Stored data entries:

(** A mount point that appeared is removed, and with it nothing else. *)
Lemma remove_target_files registered pending w t :
  world_inv registered pending w -> own_target t ->
  w_markers (remove_synthetic_mount_target w t) = w_markers w
  /\ forall y, w_files (remove_synthetic_mount_target w t) !! y
              = if bool_decide (y = synthetic_path t) then files0 !! y else w_files w !! y.
Proof.
  intros Hinv (Hu & Hk & Hpre). unfold remove_synthetic_mount_target. set (x := synthetic_path t) in *.
  destruct (wi_files _ _ _ Hinv x) as [E|(H0 & _ & _ & m & Hm & Hmp)].
  - assert (forall y, w_files w !! y = if bool_decide (y = x) then files0 !! y else w_files w !! y) as Hsame.
    { intros y. case_bool_decide; by subst. }
    destruct (w_files w !! x) as [m|] eqn:Hm; [|done].
    assert (should_remove_after_bwrap t m = false) as ->; [|done].
    unfold should_remove_after_bwrap. rewrite Hpre, <- E. cbn [fmap option_fmap option_map].
    rewrite (bool_decide_eq_true_2 (identity_from_metadata m = identity_from_metadata m)) by done. by destruct (negb _).
  - assert (forall y, delete x (w_files w) !! y = if bool_decide (y = x) then files0 !! y else w_files w !! y) as Hdel.
    { intros y. case_bool_decide as Hy; [subst y; by rewrite lookup_delete_eq|by rewrite lookup_delete_ne]. }
    rewrite Hm. assert (should_remove_after_bwrap t m = true) as ->.
    { unfold should_remove_after_bwrap. rewrite Hpre, H0, Hk. unfold is_mount_point in Hmp. cbn [fmap option_fmap option_map].
      destruct (kind_of x); by rewrite Hmp. }
    cbn [negb]. destruct (synthetic_kind t); [done|].
    assert (has_children (w_files w) x = false) as ->; [|done].
    apply not_true_is_false. intros (q & Hq & [Hne Hpre']%andb_true_iff)%existsb_exists. bool_to_prop.
    apply list_elem_of_In, elem_of_elements, elem_of_dom in Hq as [mq Hq].
    destruct (wi_files _ _ _ Hinv q) as [Eq|(_ & Huq & _)]; [|by apply Hne, (po_apart Hpaths)].
    rewrite Eq, (po_tree Hpaths x q) in Hq; done.
Qed.

Lemma cleanup_one_inv registered pending w t :
  world_inv registered (synthetic_path t :: pending) w -> (forall pid x, registered pid x -> active pid = true) ->
  own_target t -> world_inv registered pending (cleanup_synthetic active w t).
Proof.
  intros Hinv Hact Hown. unfold cleanup_synthetic, marker_dir_has_active_process, scan_marker_dir.
  set (x := synthetic_path t) in *. pose proof Hown as (Hu & _). fold x in Hu.
  assert (forall q, registered q x <-> exists m, (q, m) ∈ marker_dir w x) as Hreg.
  { intros q. split; [intros Hq; exists (contents x); by apply (wi_markers _ _ _ Hinv)|].
    intros [m Hm]. by apply (wi_markers _ _ _ Hinv) in Hm as [? _]. }
  assert (w_markers w !! hash_path x = None \/ w_markers w !! hash_path x = Some [] ->
    world_inv registered pending (remove_marker_dir (remove_synthetic_mount_target w t) x)) as Hgone.
  { intros Hd. destruct (remove_target_files _ _ _ _ Hinv Hown) as [Hm Hf]. set (w1 := remove_synthetic_mount_target w t) in *.
    assert (forall h, w_markers (remove_marker_dir w1 x) !! h = if bool_decide (h = hash_path x) then None else w_markers w !! h) as Hmd.
    { intros h. unfold remove_marker_dir. rewrite Hm.
      destruct Hd as [Hd|Hd]; rewrite Hd; cbn [w_markers]; rewrite ?Hm; case_bool_decide as Hh; subst; try done;
        [by rewrite lookup_delete_eq|by rewrite lookup_delete_ne]. }
    assert (forall y, y ∈ used -> marker_dir (remove_marker_dir w1 x) y = marker_dir w y) as Hdirs.
    { intros y Hy. unfold marker_dir. rewrite Hmd. case_bool_decide as Hh; [|done]. rewrite Hh. by destruct Hd as [->| ->]. }
    split.
    - apply (wi_used _ _ _ Hinv).
    - intros y q m Hy. rewrite Hdirs by done. by apply (wi_markers _ _ _ Hinv).
    - intros h d. rewrite Hmd. case_bool_decide as Hh; [done|]. intros Hd'.
      destruct (wi_keys _ _ _ Hinv h d Hd') as (y & Hy & -> & Hp). exists y. split_and!; [done..|]. set_solver.
    - intros y. rewrite remove_dir_files, Hf. case_bool_decide as Hy; [by left|].
      destruct (wi_files _ _ _ Hinv y) as [?|(? & ? & [?|Hin] & ?)]; [by left|right..]; split_and!; try done; [by left|right].
      apply elem_of_cons in Hin as [->|?]; done. }
  destruct (w_markers w !! hash_path x) as [dir|] eqn:Hd; [|apply Hgone; by left].
  assert (marker_dir w x = dir) as Hmd by (unfold marker_dir; by rewrite Hd).
  assert (set_marker_dir w x dir = w) as Hset by (unfold set_marker_dir; rewrite insert_id by done; by destruct w).
  destruct dir as [|[q m] dir].
  - cbn [has_active_process_matching]. rewrite Hset. apply Hgone. by right.
  - assert (registered q x) as Hq by (apply Hreg; exists m; rewrite Hmd; set_solver).
    cbn [has_active_process_matching]. rewrite (Hact q x Hq). cbn [negb]. rewrite Hset.
    split; [apply (wi_used _ _ _ Hinv)|apply (wi_markers _ _ _ Hinv)|..].
    + intros h d Hd'. destruct (wi_keys _ _ _ Hinv h d Hd') as (y & Hy & -> & Hp). exists y. split_and!; [done..|].
      intros ->. specialize (Hp eq_refl). apply elem_of_cons in Hp as [->|?]; [congruence|done].
    + intros y. destruct (wi_files _ _ _ Hinv y) as [?|(? & ? & [?|Hin] & ?)]; [by left|right..]; split_and!; try done; [by left|].
      apply elem_of_cons in Hin as [->|?]; [left; by exists q|by right].
Qed.

Lemma cleanup_all_inv registered w pid ts :
  world_inv registered [] w -> (forall pid x, registered pid x -> active pid = true) -> Forall own_target ts ->
  world_inv (fun q y => registered q y /\ ~ (q = pid /\ exists t, t ∈ ts /\ synthetic_path t = y)) []
    (cleanup_synthetic_mount_targets active pid w ts).
Proof.
  intros Hinv Hact Hown. unfold cleanup_synthetic_mount_targets.
  assert (forall l registered pending w, Forall own_target l -> world_inv registered pending w ->
    world_inv (fun q y => registered q y /\ ~ (q = pid /\ exists t, t ∈ l /\ synthetic_path t = y))
      (map synthetic_path l ++ pending) (fold_left (fun w t => unregister pid w (synthetic_path t)) l w)) as Hunreg.
  { clear -Hpaths active. induction l as [|t l IH]; intros registered pending w Hown Hinv; cbn [fold_left map app].
    - eapply world_inv_ext; [|done]. set_solver.
    - apply Forall_cons in Hown as [Ht Hown]. eapply (unregister_inv _ _ _ pid (synthetic_path t)) in Hinv; [|apply Ht].
      eapply IH in Hinv; [|done]. eapply world_inv_pending; [|eapply world_inv_ext; [|exact Hinv]]; [set_solver|].
      intros q y. cbn. set_solver. }
  assert (Forall own_target (rev ts)) as Hrev by by apply Forall_rev.
  pose proof (Hunreg (rev ts) registered [] w Hrev Hinv) as H1. rewrite app_nil_r in H1.
  set (w1 := fold_left _ (rev ts) w) in *.
  eapply (world_inv_ext (fun q y => registered q y /\ ~ (q = pid /\ exists t, t ∈ rev ts /\ synthetic_path t = y))).
  { intros q y. setoid_rewrite list_elem_of_In. setoid_rewrite <- in_rev. done. }
  revert H1. generalize w1. set (R := fun q y => _ /\ _).
  assert (forall q y, R q y -> active q = true) as HR by (intros q y [Hq _]; by eapply Hact).
  clearbody R. clear -HR Hrev Hpaths active. induction Hrev as [|t l Ht _ IH]; intros w H1; [done|]. cbn [fold_left map] in *.
  apply IH. by apply cleanup_one_inv.
Qed.
End active.
End restore.

Definition registered_in (s : State) (pid : N) (x : path) : Prop :=
  exists pr t, st_procs s !! pid = Some pr /\ t ∈ pr_synthetic pr /\ synthetic_path t = x.

Section orderly.
Context (files0 : gmap path Metadata) (used : list path) (kind_of : path -> SyntheticMountTargetKind).

(** Steps of helpers whose targets show the files at the moment they are
    registered, which watch no path and end by finishing, while nobody else
    creates files. *)
Definition orderly (s : State) (l : Label) : Prop :=
  match l with
  | Register _ ts => Forall (current_target used kind_of (w_files (st_world s))) ts
  | Protect _ ys => ys = []
  | Exit pid => st_procs s !! pid = None
  | Create _ _ => False
  | Spawn _ | Start _ | Mount _ _ _ | Monitor _ _ _ | Stop _ | Cleanup _ | Finish _ => True
  end.

Record state_inv (s : State) : Prop := {
  si_marked : targets_marked s;
  si_targets : forall pid pr, st_procs s !! pid = Some pr ->
    Forall (own_target files0 used kind_of) (pr_synthetic pr) /\ pr_protected pr = [];
  si_world : world_inv files0 used kind_of (registered_in s) [] (st_world s)
}.

Lemma registered_active s pid x : targets_marked s -> registered_in s pid x -> is_active s pid = true.
Proof. intros Hm (pr & t & Hpr & _). unfold is_active. apply bool_decide_eq_true. by eapply Hm. Qed.

Lemma state_inv_update s q pr w :
  paths_ok files0 used -> state_inv s -> targets_marked (set_proc s w q pr) ->
  Forall (own_target files0 used kind_of) (pr_synthetic pr) -> pr_protected pr = [] ->
  world_inv files0 used kind_of
    (fun p x => p <> q /\ registered_in s p x \/ (p = q /\ exists t, t ∈ pr_synthetic pr /\ synthetic_path t = x)) [] w ->
  state_inv (set_proc s w q pr).
Proof.
  intros Hp Hinv Hm Hown Hprot Hw. split; [done| |].
  - cbn. intros pid pr' [[<- <-]|[_ Hpr]]%lookup_insert_Some; [done|by apply (si_targets s Hinv pid)].
  - eapply world_inv_ext; [|exact Hw]. intros p x. unfold registered_in, set_proc. cbn [st_procs].
    destruct (decide (p = q)) as [->|Hne].
    + rewrite lookup_insert_eq. naive_solver.
    + rewrite lookup_insert_ne by done. naive_solver.
Qed.

(** A step of [q] that changes its phase only. *)
Lemma state_inv_phase s q pr pr' :
  paths_ok files0 used -> state_inv s -> st_procs s !! q = Some pr -> pr_synthetic pr' = pr_synthetic pr ->
  pr_protected pr' = pr_protected pr -> state_inv (set_proc s (st_world s) q pr').
Proof.
  intros Hp Hinv Hpr Hsyn Hprot. destruct (si_targets s Hinv q pr Hpr) as [Hown Hno].
  apply state_inv_update; [done|done|by eapply targets_marked_same; [apply (si_marked s Hinv)|..]|by rewrite Hsyn|congruence|].
  eapply world_inv_ext; [|exact (si_world s Hinv)]. intros p x. cbn. unfold registered_in. rewrite Hsyn.
  destruct (decide (p = q)) as [->|Hne]; [rewrite Hpr|]; naive_solver.
Qed.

▶ [ABOUT THIS EXERCISE]:
Would you copy out exactly the lines above that start at the one containing "Lemma remove_target_files registered" and end at the one containing "rewrite Hm. assert", inclusive?

▶ [SOLUTION]:
Lemma remove_target_files registered pending w t :
  world_inv registered pending w -> own_target t ->
  w_markers (remove_synthetic_mount_target w t) = w_markers w
  /\ forall y, w_files (remove_synthetic_mount_target w t) !! y
              = if bool_decide (y = synthetic_path t) then files0 !! y else w_files w !! y.
Proof.
  intros Hinv (Hu & Hk & Hpre). unfold remove_synthetic_mount_target. set (x := synthetic_path t) in *.
  destruct (wi_files _ _ _ Hinv x) as [E|(H0 & _ & _ & m & Hm & Hmp)].
  - assert (forall y, w_files w !! y = if bool_decide (y = x) then files0 !! y else w_files w !! y) as Hsame.
    { intros y. case_bool_decide; by subst. }
    destruct (w_files w !! x) as [m|] eqn:Hm; [|done].
    assert (should_remove_after_bwrap t m = false) as ->; [|done].
    unfold should_remove_after_bwrap. rewrite Hpre, <- E. cbn [fmap option_fmap option_map].
    rewrite (bool_decide_eq_true_2 (identity_from_metadata m = identity_from_metadata m)) by done. by destruct (negb _).
  - assert (forall y, delete x (w_files w) !! y = if bool_decide (y = x) then files0 !! y else w_files w !! y) as Hdel.
    { intros y. case_bool_decide as Hy; [subst y; by rewrite lookup_delete_eq|by rewrite lookup_delete_ne]. }
    rewrite Hm. assert (should_remove_after_bwrap t m = true) as ->.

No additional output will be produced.